**Exercise details:** Go through the material below and copy each line where the word "Hrun" appears.

━━━ Input material

(* ===== verification/Delegate.v ===== *)
(** * Credential delegation over the control plane

    [RequestCredential] (pkg/mesh/api/credential.go) and the two credential
    handlers of control.go, on top of the vault. A pending request is a channel of
    capacity one under its nonce; the control loops and the requesting goroutines
    interleave freely. *)

From Stdlib Require Import Ascii.
From stdpp Require Import base numbers gmap strings sorting list.
From S2P Require Import Prelude GoStrings Codec Vault.

Open Scope Z_scope.

(** [CredentialGrantResult]: the sealed credential of the frame and the public key
    of the peer it came from. *)
Record CredentialGrantResult := MkGrantResult { gr_Sealed : bytes; gr_SenderPub : bytes }.

(** ** The granting side *)

Section delegation.
Context `{Crypto}.

(** [handleCredentialRequestFrame]: the sealed credential sent back, if any; a
    node without a vault, a rejected request and a request nothing matches are
    silent. *)
Definition handleCredentialRequestFrame (vault : option Vault) (now now' : Z) (rand : option bytes)
    (req : CredentialRequest) : outcome (option bytes) :=
  match vault with
  | None => Ret None
  | Some v =>
      match Vault_HandleRequest now now' rand v req with
      | Ret grant => Ret grant
      | Err _ => Ret None
      | Panic => Panic
      | Diverge => Diverge
      end
  end.

(** ** The requesting side *)

(** The requester: its private key, the channels of the pending requests by
    nonce, and what the requests returned. *)
Record requester := MkRequester {
  rq_privKey : bytes;
  rq_credResolvers : gmap bytes (option CredentialGrantResult);
  rq_returned : list (bytes * option Credential)
}.

(** [handleCredentialGrantFrame]: a send to every pending request that does not
    block. *)
Definition handleCredentialGrantFrame (r : requester) (res : CredentialGrantResult) : requester :=
  MkRequester (rq_privKey r)
    ((λ ch, match ch with None => Some res | Some _ => ch end) <$> rq_credResolvers r) (rq_returned r).

Inductive delegate_op :=
| Ask (nonce : bytes)  (** a request registers its channel *)
| Grant (res : CredentialGrantResult)  (** a control loop handles a grant frame *)
| Receive (now : Z) (nonce : bytes)  (** a request takes what is in its channel *)
| Cancel (nonce : bytes).  (** the context of a request ends *)

(** One turn of the loop of [RequestCredential]: a grant that does not open is
    dropped and the request waits on. *)
Definition delegate_step (r : requester) (op : delegate_op) : option requester :=
  let finish nonce out :=
    MkRequester (rq_privKey r) (delete nonce (rq_credResolvers r)) (rq_returned r ++ [(nonce, out)]) in
  match op with
  | Ask nonce =>
      match rq_credResolvers r !! nonce with
      | None => Some (MkRequester (rq_privKey r) (<[nonce := None]> (rq_credResolvers r)) (rq_returned r))
      | Some _ => None
      end
  | Grant res => Some (handleCredentialGrantFrame r res)
  | Receive now nonce =>
      match rq_credResolvers r !! nonce with
      | Some (Some res) =>
          match UnsealGrantWithNonce now (gr_Sealed res) (rq_privKey r) (gr_SenderPub res) nonce with
          | Ret payload => Some (finish nonce (Some (sp_Credential payload)))
          | Err _ => Some (MkRequester (rq_privKey r) (<[nonce := None]> (rq_credResolvers r)) (rq_returned r))
          | _ => None
          end
      | _ => None
      end
  | Cancel nonce =>
      match rq_credResolvers r !! nonce with
      | Some _ => Some (finish nonce None)
      | None => None
      end
  end.

Fixpoint delegate_run (r : requester) (ops : list delegate_op) : option requester :=
  match ops with
  | [] => Some r
  | op :: ops => r ← delegate_step r op; delegate_run r ops
  end.

(** ** Lemmas *)

Lemma delegate_run_app r ops ops' :
  delegate_run r (ops ++ ops') = delegate_run r ops ≫= λ r, delegate_run r ops'.
Proof.
  revert r. induction ops as [|op ops IH]; intros r; [done|]. simpl. destruct (delegate_step r op); simpl; [apply IH|done].
Qed.

(** The operation neither takes from, ends nor restarts the request of [nonce]. *)
Definition leaves (nonce : bytes) (op : delegate_op) : Prop :=
  match op with Ask n | Receive _ n | Cancel n => n ≠ nonce | Grant _ => True end.

Lemma step_leaves r op r' nonce :
  leaves nonce op → delegate_step r op = Some r' →
  rq_privKey r' = rq_privKey r ∧
  (∀ res, rq_credResolvers r !! nonce = Some (Some res) → rq_credResolvers r' !! nonce = Some (Some res)) ∧
  (∀ p, p ∈ rq_returned r' → p.1 = nonce → p ∈ rq_returned r).
Proof.
  intros Hop Hs. destruct op as [n|res|now n|n]; simpl in *.
  - destruct (rq_credResolvers r !! n); simplify_eq. simpl. by split_and!; intros; rewrite ?lookup_insert_ne.
  - simplify_eq. simpl. split_and!; try done. intros res' Hl. by rewrite lookup_fmap, Hl.
  - destruct (rq_credResolvers r !! n) as [[res|]|]; [|done..].
    destruct (UnsealGrantWithNonce _ _ _ _ _); simplify_eq; simpl.
    + split_and!; [done|by intros; rewrite lookup_delete_ne|].
      intros p [Hp|Hp%list_elem_of_singleton]%elem_of_app; [done|]. by subst p; intros [=].
    + by split_and!; intros; rewrite ?lookup_insert_ne.
  - destruct (rq_credResolvers r !! n); simplify_eq. simpl. split_and!; [done|by intros; rewrite lookup_delete_ne|].
    intros p [Hp|Hp%list_elem_of_singleton]%elem_of_app; [done|]. by subst p; intros [=].
Qed.

Lemma run_leaves r ops r' nonce :
  Forall (leaves nonce) ops → delegate_run r ops = Some r' →
  rq_privKey r' = rq_privKey r ∧
  (∀ res, rq_credResolvers r !! nonce = Some (Some res) → rq_credResolvers r' !! nonce = Some (Some res)).
Proof.
  intros Hall. revert r. induction Hall as [|op ops Hop Hall IH]; intros r Hr; simpl in Hr; [by simplify_eq|].
  destruct (delegate_step r op) as [r1|] eqn:Hs; simpl in Hr; [|done].
  destruct (step_leaves r op r1 nonce Hop Hs) as (Hk & Hch & _). destruct (IH r1 Hr) as [Hk' Hch'].
  split; [congruence|]. auto.
Qed.

Definition no_grant (op : delegate_op) : Prop := match op with Grant _ => False | _ => True end.

(** The channel of the request holds no grant that opens for it. *)
Definition hopeless (r : requester) (nonce : bytes) : Prop :=
  match rq_credResolvers r !! nonce with
  | Some (Some res) => ∀ now, ¬ ∃ payload,
      UnsealGrantWithNonce now (gr_Sealed res) (rq_privKey r) (gr_SenderPub res) nonce = Ret payload
  | _ => True
  end.

Lemma hopeless_step r op r' nonce :
  no_grant op → hopeless r nonce → delegate_step r op = Some r' →
  rq_privKey r' = rq_privKey r ∧ hopeless r' nonce ∧
  ∀ c, (nonce, Some c) ∈ rq_returned r' → (nonce, Some c) ∈ rq_returned r.
Proof.
  intros Hng Hh Hs. unfold hopeless in *. destruct op as [n|res|now n|n]; simpl in *; [|done|..].
  - destruct (rq_credResolvers r !! n) eqn:Hn; simplify_eq. simpl. split_and!; [done| |done].
    destruct (decide (n = nonce)) as [->|]; [by rewrite lookup_insert_eq|by rewrite lookup_insert_ne].
  - destruct (rq_credResolvers r !! n) as [[res|]|] eqn:Hn; [|done..].
    destruct (UnsealGrantWithNonce _ _ _ _ _) as [payload| | |] eqn:Hu; simplify_eq; simpl.
    + destruct (decide (n = nonce)) as [->|Hne].
      { rewrite Hn in Hh. destruct (Hh now). by exists payload. }
      split_and!; [done|by rewrite lookup_delete_ne|].
      intros c [Hc|Hc%list_elem_of_singleton]%elem_of_app; [done|]. by injection Hc as -> _.
    + split_and!; [done| |done].
      destruct (decide (n = nonce)) as [->|]; [by rewrite lookup_insert_eq|by rewrite lookup_insert_ne].
  - destruct (rq_credResolvers r !! n) eqn:Hn; simplify_eq. simpl. split_and!; [done| |].
    + destruct (decide (n = nonce)) as [->|]; [by rewrite lookup_delete_eq|by rewrite lookup_delete_ne].
    + intros c [Hc|Hc%list_elem_of_singleton]%elem_of_app; [done|]. by destruct n.
Qed.

Lemma hopeless_run r ops r' nonce :
  Forall no_grant ops → hopeless r nonce → delegate_run r ops = Some r' →
  ∀ c, (nonce, Some c) ∈ rq_returned r' → (nonce, Some c) ∈ rq_returned r.
Proof.
  intros Hall. revert r. induction Hall as [|op ops Hop Hall IH]; intros r Hh Hr; simpl in Hr; [by simplify_eq|].
  destruct (delegate_step r op) as [r1|] eqn:Hs; simpl in Hr; [|done].
  destruct (hopeless_step r op r1 nonce Hop Hh Hs) as (Hk & Hh1 & Hret). intros c Hc. by apply Hret, (IH r1).
Qed.

End delegation.

(** ** Properties *)

(** C28: A delegated credential reaches its requester. A node with a vault answers
    a valid request it has a credential for with a grant; when that grant is
    handled at the requester while the channel of the request is empty, then
    whatever else the requester does meanwhile (other grants included), the
    request returns that credential the next time it looks, within the grant's
    five minutes. *)
Theorem credential_delegated `{CryptoLaws} (v : Vault) (req : CredentialRequest) (now now' later : Z)
  (cred : Credential) (rand plaintext : bytes) (r r1 : requester) (ops : list delegate_op)
  (Hvalid : validateRequest now req = Ret tt)
  (Hmatch : Vault_Match v (cr_HostPattern req) = Ret (Some cred))
  (Hreq : cr_RequesterPubKey req = ed_pub (rq_privKey r))
  (Hk : length (rq_privKey r) = 64%nat) (Hv : length (v_privateKey v) = 64%nat) (Hrand : length rand = 24%nat)
  (Hnow : 0 ≤ now' ≤ 2 ^ 62) (Hlater : later ≤ now' + DelegationGrantTTL)
  (Hjson : let payload := MkSealedPayload cred (cr_Nonce req) now' (now' + DelegationGrantTTL) in
     json_payload payload = Some plaintext ∧ json_parse_payload plaintext = Some payload)
  (Hpending : rq_credResolvers r !! cr_Nonce req = Some None)
  (Hops : Forall (leaves (cr_Nonce req)) ops) :
  ∃ sealed, handleCredentialRequestFrame (Some v) now now' (Some rand) req = Ret (Some sealed) ∧
    (delegate_run r (Grant (MkGrantResult sealed (ed_pub (v_privateKey v))) :: ops) = Some r1 →
     ∃ r2, delegate_step r1 (Receive later (cr_Nonce req)) = Some r2 ∧
       rq_returned r2 = rq_returned r1 ++ [(cr_Nonce req, Some cred)] ∧
       rq_credResolvers r2 !! cr_Nonce req = None).
Proof.
  destruct Hjson as [Hjson Hparse]. assert (DelegationGrantTTL = 300000000000) as HT by done.
  destruct (Unseal_SealGrant now' DelegationGrantTTL cred (rq_privKey r) (v_privateKey v) (cr_Nonce req) rand plaintext)
    as (sealed & Hs & Hu); try done; [i64_lia|].
  exists sealed. split.
  - unfold handleCredentialRequestFrame, Vault_HandleRequest. rewrite Hvalid. cbn [mbind outcome_bind].
    rewrite Hmatch. cbn [mbind outcome_bind]. by rewrite Hreq, Hs.
  - intros Hrun. cbn [delegate_run delegate_step mbind option_bind] in Hrun.
    set (res := MkGrantResult sealed (ed_pub (v_privateKey v))) in *.
    destruct (run_leaves _ _ _ _ Hops Hrun) as [Hkey Hch].
    assert (rq_credResolvers r1 !! cr_Nonce req = Some (Some res)) as Hr1.
    { apply Hch. simpl. by rewrite lookup_fmap, Hpending. }
    cbn [delegate_step]. rewrite Hr1, Hkey. cbn [rq_privKey handleCredentialGrantFrame gr_Sealed gr_SenderPub res].
    rewrite Hu, decide_True, (proj2 (Z.leb_le _ _)) by done. eexists. split; [done|]. simpl.
    by rewrite lookup_delete_eq.
Qed.

(** A grant can be lost. Two requests are pending with empty channels; when a
    grant that does not open for the first is handled before the first request's
    own grant, and no turn of the first request comes between the two, then its
    grant is dropped: it never returns a credential, whatever is received or
    cancelled later, unless a new grant arrives. *)
Theorem grant_can_be_lost `{Crypto} (r r' : requester) (nonce : bytes)
  (other own : CredentialGrantResult) (ops : list delegate_op)
  (Hpending : rq_credResolvers r !! nonce = Some None)
  (Hother : ∀ now, ¬ ∃ payload,
     UnsealGrantWithNonce now (gr_Sealed other) (rq_privKey r) (gr_SenderPub other) nonce = Ret payload)
  (Hops : Forall no_grant ops)
  (Hrun : delegate_run r (Grant other :: Grant own :: ops) = Some r') :
  ∀ c, (nonce, Some c) ∈ rq_returned r' → (nonce, Some c) ∈ rq_returned r.
Proof.
  cbn [delegate_run delegate_step mbind option_bind] in Hrun. intros c Hc.
  eapply (hopeless_run _ _ _ nonce Hops) in Hrun; [|unfold hopeless|exact Hc]; [exact Hrun|].
  simpl. rewrite !lookup_fmap, Hpending. simpl. exact Hother.
Qed.

(** ** Witnesses *)

Definition key0 : bytes := replicate 64 zero.
Definition nonce0 : bytes := cr_Nonce request0.
Definition requester0 : requester := MkRequester key0 {[nonce0 := None]} [].

Lemma credential_delegated_witness :
  ∃ sealed, @handleCredentialRequestFrame crypto0 (Some vault0) 600 1000 (Some (replicate 24 zero)) request0 = Ret (Some sealed) ∧
    ∃ r1 r2, @delegate_run crypto0 requester0 [Grant (MkGrantResult sealed (replicate 32 zero))] = Some r1 ∧
      @delegate_step crypto0 r1 (Receive 2000 nonce0) = Some r2 ∧ rq_returned r2 = [(nonce0, Some cred0)].
Proof.
  destruct (@credential_delegated crypto0 crypto_laws0 vault0 request0 600 1000 2000 cred0 (replicate 24 zero) [] requester0
    (MkRequester key0 {[nonce0 := Some (MkGrantResult (replicate 40 zero) (replicate 32 zero))]} []) [])
    as (sealed & Hs & Hr); try (vm_compute; reflexivity); try (vm_compute; split; reflexivity).
  - vm_compute. split; discriminate.
  - vm_compute. discriminate.
  - constructor.
  - assert (sealed = replicate 40 zero) as -> by (vm_compute in Hs; injection Hs as <-; reflexivity).
    exists (replicate 40 zero). split; [exact Hs|]. destruct Hr as (r2 & H1 & H2 & _); [vm_compute; reflexivity|].
    eexists _, r2. split; [vm_compute; reflexivity|]. split; [exact H1|exact H2].
Defined.

Lemma grant_can_be_lost_witness :
  ∃ r', @delegate_run crypto0 requester0
      (Grant (MkGrantResult [] []) :: Grant (MkGrantResult (replicate 40 zero) (replicate 32 zero)) ::
       [Receive 2000 nonce0; Cancel nonce0]) = Some r' ∧
    (nonce0, Some cred0) ∉ rq_returned r'.
Proof.
  eexists. split; [vm_compute; reflexivity|]. intros Hin.
  eapply (@grant_can_be_lost crypto0 requester0 _ nonce0 (MkGrantResult [] [])
    (MkGrantResult (replicate 40 zero) (replicate 32 zero)) [Receive 2000 nonce0; Cancel nonce0]) in Hin.
  - apply elem_of_nil in Hin. exact Hin.
  - vm_compute. reflexivity.
  - intros now (payload & Hp). vm_compute in Hp. discriminate Hp.
  - repeat constructor.
  - vm_compute. reflexivity.
Defined.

━━━━━━

**Problem solution:**
  - intros Hrun. cbn [delegate_run delegate_step mbind option_bind] in Hrun.
    destruct (run_leaves _ _ _ _ Hops Hrun) as [Hkey Hch].
  (Hrun : delegate_run r (Grant other :: Grant own :: ops) = Some r') :
  cbn [delegate_run delegate_step mbind option_bind] in Hrun. intros c Hc.
  eapply (hopeless_run _ _ _ nonce Hops) in Hrun; [|unfold hopeless|exact Hc]; [exact Hrun|].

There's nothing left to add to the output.